Dedication

This page is dedicated to my father, who lived with dementia for ten years, and my mother, who cared for him. At the time of his death in 2014, they’d been married almost 55 years.

My parents met at Volkswagen Motors in London, England in 1956. My mother was a British secretary and my father was a German auto mechanic, recently emigrated from Munich. Not yet fluent in English, he starting asking the young, pretty secretary to help him with a few things he couldn’t manage on his own. Then, to say thank you, he took her to the movies. The only problem was that my mother was engaged to someone else. After my parents’ movie night became a regular thing, my mother’s fiance asked (as my dad used to tell it), Who’s the German guy? And my parents had to confess that they’d fallen in love.

My parents immigrated to the United States (My father in 1957. My mother in 1958.), settling in Hollywood, California. Since they weren’t yet married, they lived in separate rooming houses until my father was drafted into the U.S. Army in 1959. Like the true Americans they aspired to become, they drove to Vegas with some friends to get hitched so my mother could join my dad for two years at Fort Lewis, Washington. Before they did, my dad wrote my mom’s parents and asked for her hand. I found that letter in my parents’ safe after my mother died. My grandmother had kept it. Then, so had my mom.

Like most people, my parents had ups and downs. But when looking at the whole of their life, they were lucky. They lived the American dream, moving to California at its magic moment, starting a business that succeeded, adopting two children they adored. I once asked my father whether his dreams had come true. Ten times over, he said. He grew up poor during the midst of World War II and ended up owning an automotive repair shop with his name on it on Ventura Blvd in the heart of the San Fernando Valley. He lived a life he never could’ve even imagined.

My father first started showing signs of dementia shortly after he retired.

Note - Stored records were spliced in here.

(** What [filter] keeps of a list, read place by place. *)
Lemma filter_nil_lookup {A} (f : A -> bool) (l : list A) (i : nat) (a : A) :
  List.filter f l = [] -> l !! i = Some a -> f a = false.
Proof.
  intros Hnil Hi. destruct (f a) eqn:Hf; [|done].
  assert (In a (List.filter f l)) as Hin.
  { apply filter_In. split; [|done].
    apply list_elem_of_In. by eapply list_elem_of_lookup_2. }
  rewrite Hnil in Hin. destruct Hin.
Qed.

Lemma filter_lookup_length {A} (f : A -> bool) (l : list A) (i j : nat) (a b : A) :
  i ≠ j -> l !! i = Some a -> l !! j = Some b -> f a = true -> f b = true ->
  2 ≤ length (List.filter f l).
Proof.
  assert (∀ (l0 : list A) k c, l0 !! k = Some c -> f c = true ->
            1 ≤ length (List.filter f l0)) as Hone.
  { intros l0 k c Hk Hc.
    assert (In c (List.filter f l0)) as Hin.
    { apply filter_In. split; [|done].
      apply list_elem_of_In. by eapply list_elem_of_lookup_2. }
    destruct (List.filter f l0); [destruct Hin|cbn; lia]. }
  revert i j. induction l as [|x l IH]; intros i j Hne Hi Hj Ha Hb; [done|].
  destruct i as [|i], j as [|j]; [done| | |].
  - cbn in Hi, Hj. simplify_eq. cbn [List.filter]. rewrite Ha. cbn.
    pose proof (Hone l j b Hj Hb). lia.
  - cbn in Hi, Hj. simplify_eq. cbn [List.filter]. rewrite Hb. cbn.
    pose proof (Hone l i a Hi Ha). lia.
  - cbn in Hi, Hj. assert (i ≠ j) as Hne' by lia.
    pose proof (IH i j Hne' Hi Hj Ha Hb) as Hlen.
    cbn [List.filter]. destruct (f x); cbn; lia.
Qed.

Lemma filter_cons_lookup {A} (f : A -> bool) (l : list A) (a : A) (r : list A) :
  List.filter f l = a :: r -> ∃ i, l !! i = Some a ∧ f a = true.
Proof.
  intros Hfilter.
  assert (In a (List.filter f l)) as Hin by (rewrite Hfilter; by left).
  apply filter_In in Hin as [Hin Hf].
  apply list_elem_of_In, list_elem_of_lookup_1 in Hin as [i Hi]. eauto.
Qed.

Lemma filter_two_lookup {A} (f : A -> bool) (l : list A) (a b : A) (r : list A) :
  List.filter f l = a :: b :: r ->
  ∃ i j, i ≠ j ∧ l !! i = Some a ∧ l !! j = Some b ∧ f a = true ∧ f b = true.
Proof.
  induction l as [|x l IH]; [done|]. cbn [List.filter].
  destruct (f x) eqn:Hx.
  - intros Heq. injection Heq as -> Hrest.
    destruct (filter_cons_lookup f l b r Hrest) as (j & Hj & Hb).
    exists 0, (S j). by split_and!.
  - intros Heq. destruct (IH Heq) as (i & j & Hne & Hi & Hj & Ha & Hb).
    exists (S i), (S j). split_and!; try done. lia.
Qed.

In the early stages, it was difficult to figure out what was going on but eventually he was diagnosed with vascular dementia. My mother took care of him at home for the first five years but made the decision to put him in assisted living when he became too challenging to manage, something she never forgave herself for. He lived another five years in assisted living. My mother visited him daily, only missing her visits when she herself was in the hospital.

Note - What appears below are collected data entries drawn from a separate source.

(** X9. The screenshot and the frame event read the same buffer.  When
    [screenshot()] yields an image, its colour bytes are those [onFrame]
    would have copied just before the call, its alpha bytes are 255, and an
    [onFrame] that the module raises after the call, without having redrawn,
    copies exactly what the image shows, forced alpha included. *)
Theorem screenshot_agrees_with_onFrame (m m' : Wasm) (img : ImageData) :
  screenshot m = (Some img, m') →
  let n := Z.to_nat (width m * height m) in
  length (onFrame (_getFrameRgba m) m) = (4 * n)%nat
  ∧ onFrame (_getFrameRgba m) m' = pixels img m'
  ∧ (∀ p, (p < n)%nat → pixels img m' !! (4 * p + 3)%nat = Some Byte.xff)
  ∧ (∀ i, (∀ p, i ≠ (4 * p + 3)%nat) →
          pixels img m' !! i = onFrame (_getFrameRgba m) m !! i).
Proof.
  intros Hs n.
  apply screenshot_Some in Hs as ((Hptr & Hw & Hh) & Hfit & -> & ->).
  cbn [byteOffset byteLength] in Hfit.
  assert (Z.to_nat (width m * height m * 4) = (4 * n)%nat) as Hlen
    by (subst n; lia).
  rewrite Hlen in *.
  set (off := Z.to_nat (_getFrameRgba m)) in *.
  set (rgba := mkView off (4 * n)).
  assert (onFrame (_getFrameRgba m) m
          = take (4 * n) (drop off (HEAPU8 m))) as Hbefore.
  { rewrite onFrame_copies by lia. by rewrite Hlen. }
  split_and!.
  - rewrite Hbefore, length_take, length_drop. lia.
  - rewrite pixels_window. cbn [data byteOffset byteLength].
    change (onFrame (_getFrameRgba m)
              (set_HEAPU8 (forceAlpha rgba 3 (HEAPU8 m)) m))
      with (slice (forceAlpha rgba 3 (HEAPU8 m)) (_getFrameRgba m)
              (_getFrameRgba m + width m * height m * 4)).
    unfold slice. rewrite !decide_False by lia. f_equal.
    cbn [byteLength rgba]. nia.
  - intros p Hp. rewrite pixels_lookup. unfold view_get.
    cbn [data byteLength byteOffset HEAPU8 set_HEAPU8].
    rewrite decide_True by (cbn [byteLength rgba]; lia).
    replace (byteOffset rgba + (4 * p + 3))%nat
      with (byteOffset rgba + 3 + 4 * p)%nat by lia.
    apply (forceAlpha_visited rgba); cbn [byteOffset byteLength rgba]; lia.
  - intros i Hi. rewrite Hbefore, pixels_window.
    cbn [data byteOffset byteLength HEAPU8 set_HEAPU8 rgba].
    destruct (decide (i < 4 * n)%nat) as [Hlt|Hge].
    + rewrite !lookup_take_lt, !lookup_drop by done.
      apply forceAlpha_other. cbn [byteOffset byteLength].
      intros q _ Heq. apply (Hi q). cbn [byteOffset rgba] in Heq. lia.
    + by rewrite !lookup_take_ge by lia.
Qed.

Lemma screenshot_agrees_with_onFrame_witness :
  let m' := mkWasm [Byte.x00; Byte.x00; Byte.x00; Byte.xff] 1 1 0 in
  let img := mkImageData (mkView 0 4) 1 1 in
  let n := Z.to_nat (width onePixel * height onePixel) in
  length (onFrame (_getFrameRgba onePixel) onePixel) = (4 * n)%nat
  ∧ onFrame (_getFrameRgba onePixel) m' = pixels img m'
  ∧ (∀ p, (p < n)%nat → pixels img m' !! (4 * p + 3)%nat = Some Byte.xff)
  ∧ (∀ i, (∀ p, i ≠ (4 * p + 3)%nat) →
          pixels img m' !! i = onFrame (_getFrameRgba onePixel) onePixel !! i).
Proof.
  apply (screenshot_agrees_with_onFrame onePixel). by vm_compute.
Defined.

My father forgot me after about a year into his time in assisted living. I was standing next to him with my five-year-old daughter nearby, when one of the aides looked at him and said, “Is this your family?” He glanced at us and shook his head. “No,” he said. Over time, as my father lost more and more of his memory, many things faded, but there was one thing that was constant: My mother. At the end, he rarely engaged with the world around him but whenever he saw my mother, he smiled. I wouldn’t go so far as to say that he knew who she was but he knew she was different. She was special. I think he knew that he’d loved her and that she still loved him.